Search the records below for "exists"; copy each line that has it.

BEGIN Supplied information

(** The same for one step up. *)
Definition dirty_step (h : list key) : Prop :=
  forall c kc p kp, h !! c = Some kc -> k_parent kc = Some p -> h !! p = Some kp ->
    ~ volatile kc -> dirty kc -> dirty kp.

(** Relations between a key before and after a walk. *)
Definition same_links (k k' : key) : Prop :=
  k_parent k' = k_parent k /\ k_subkeys k' = k_subkeys k /\ (volatile k' <-> volatile k).

Definition same_marks (k k' : key) : Prop :=
  k_parent k' = k_parent k /\ k_subkeys k' = k_subkeys k /\ k_flags k' = k_flags k.

Definition same_notify (k k' : key) : Prop :=
  k_parent k' = k_parent k /\ k_notify_list k' = k_notify_list k.

(** What a walk that only marks, stamps and notifies may change in a key:
    the modification time, the notification list, and [KEY_DIRTY]. *)
Definition touched (k k' : key) : Prop :=
  k_name k' = k_name k /\ k_class k' = k_class k /\ k_parent k' = k_parent k /\
  k_subkeys k' = k_subkeys k /\ k_nb_subkeys k' = k_nb_subkeys k /\
  k_values k' = k_values k /\ k_nb_values k' = k_nb_values k /\
  (k_flags k' = k_flags k \/ k_flags k' = Z.lor (k_flags k) KEY_DIRTY).

(** What [make_clean] does to one key: nothing, or clear [KEY_DIRTY]. *)
Definition cleaned (k k' : key) : Prop :=
  k' = k \/ k' = with_flags k (Z.land (k_flags k) (Z.lnot KEY_DIRTY)).

(** The keys whose flag was cleared have no dirty, non-volatile child
    left. *)
Definition clean_below (h h' : list key) : Prop :=
  forall x kx kx' c kc', h !! x = Some kx -> h' !! x = Some kx' -> dirty kx -> ~ dirty kx' ->
    c ∈ k_subkeys kx -> h' !! c = Some kc' -> ~ volatile kc' -> ~ dirty kc'.

Definition clean_at (h' : list key) (a : ptr) : Prop :=
  forall ka', h' !! a = Some ka' -> ~ volatile ka' -> ~ dirty ka'.

Definition clean_post (h : list key) (a : ptr) (h' : list key) : Prop :=
  Forall2 cleaned h h' /\ clean_at h' a /\ clean_below h h'.

(** The keys a walk that starts at [p] and follows the parents meets. *)
Definition on_chain (h : list key) (p : option ptr) (x : ptr) : Prop :=
  exists a, p = Some a /\ (x = a \/ ancestor h x a).

(** What [check_notify] does to one notification. *)
Definition fire (change not_subtree : Z) (n : notify) : notify :=
  if notify_matches change not_subtree n then fst (do_notification n) else n.

(** Key [x] holds a notification that the walk matches and whose event
    [e] is armed. *)
Definition fired_at (h : list key) (change not_subtree : Z) (x : ptr) (e : nat) : Prop :=
  exists kx n, h !! x = Some kx /\ n ∈ k_notify_list kx /\
    notify_matches change not_subtree n = true /\ n_event n = Some e.

(** An armed notification of key [x] that satisfies [P] holds event [e]. *)
Definition armed_on (h : list key) (x : ptr) (P : notify -> Prop) (e : nat) : Prop :=
  exists kx n, h !! x = Some kx /\ n ∈ k_notify_list kx /\ n_event n = Some e /\ P n.

(** ** The engine as a transition system *)

(** [find_notify]: the index of the notification of a process and handle. *)
Fixpoint find_notify (l : list notify) (process : nat) (hkey : Z) : option nat :=
  match l with
  | [] => None
  | n :: l' =>
      if bool_decide (n_process n = process) && (n_hkey n =? hkey) then Some O
      else S <$> find_notify l' process hkey
  end.
(** * The panel-construction pipeline of msc-thesis

    A shallow embedding of the tabular code of the repository: the cleaning
    script [code/2-cleaning-data.py], the crosswalk aggregation
    [code/2-crosswalk_ind1990_to_nace2.py], the shift-share construction
    [code/1-share-shift-weights.py], the loader of [code/1-datacheck.py],
    the panel preparation of [code/_equation_utils.py] and the per-industry
    gate of [code/7-equation5-industry-heterogeneity-coverage.py].

    A data frame is a list of rows in frame order.  A numeric cell is
    missing ([NaN]), infinite, or a finite number kept exact as a rational:
    the rounding and the overflow of float arithmetic are left out.  The
    result of [np.log] is kept symbolically by its argument. *)

From Stdlib Require Import QArith Lqa.
From stdpp Require Import gmap strings list sorting pretty.

Local Open Scope string_scope.

(** ** Numeric cells *)

Module Cell.

(** A float64 cell of a numeric column: [NaN] is pandas' missing value,
    [Num q] a finite number and [Inf negative] one of the two infinities,
    which pandas reads from a file and counts as present. *)
Inductive cell : Type :=
| NaN
| Num (q : Q)
| Inf (negative : bool).

Definition notna (c : cell) : bool :=
  match c with NaN => false | _ => true end.

Definition finite (c : cell) : bool :=
  match c with Num _ => true | _ => false end.

Definition infinite (c : cell) : bool :=
  match c with Inf _ => true | _ => false end.

(** Equality of cells up to the value of the fraction. *)
Definition cell_equiv (a b : cell) : Prop :=
  match a, b with
  | NaN, NaN => True
  | Num x, Num y => (x == y)%Q
  | Inf s, Inf t => s = t
  | _, _ => False
  end.

(** The cell with its fraction in lowest terms. *)
Definition cell_red (c : cell) : cell :=
  match c with Num q => Num (Qred q) | other => other end.

Definition negative (q : Q) : bool := negb (Qle_bool 0 q).

(** [x == 0] on a float. *)
Definition is_zero (c : cell) : bool :=
  match c with Num q => Qeq_bool q 0 | _ => false end.

(** Elementwise float arithmetic: a missing operand gives a missing result,
    and so do [inf * 0], [inf - inf] and [inf / inf]. *)
Definition cell_mul (a b : cell) : cell :=
  match a, b with
  | Num x, Num y => Num (x * y)
  | Inf s, Inf t => Inf (xorb s t)
  | Inf s, Num y | Num y, Inf s =>
      if Qeq_bool y 0 then NaN else Inf (xorb s (negative y))
  | _, _ => NaN
  end.

Definition cell_sub (a b : cell) : cell :=
  match a, b with
  | Num x, Num y => Num (x - y)
  | Inf s, Inf t => if Bool.eqb s t then NaN else Inf s
  | Inf s, Num _ => Inf s
  | Num _, Inf t => Inf (negb t)
  | _, _ => NaN
  end.

Definition cell_add (a b : cell) : cell :=
  match a, b with
  | Num x, Num y => Num (x + y)
  | Inf s, Inf t => if Bool.eqb s t then Inf s else NaN
  | Inf s, Num _ | Num _, Inf s => Inf s
  | _, _ => NaN
  end.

END Supplied information

▶ [Response area]
  exists a, p = Some a /\ (x = a \/ ancestor h x a).
  exists kx n, h !! x = Some kx /\ n ∈ k_notify_list kx /\
  exists kx n, h !! x = Some kx /\ n ∈ k_notify_list kx /\ n_event n = Some e /\ P n.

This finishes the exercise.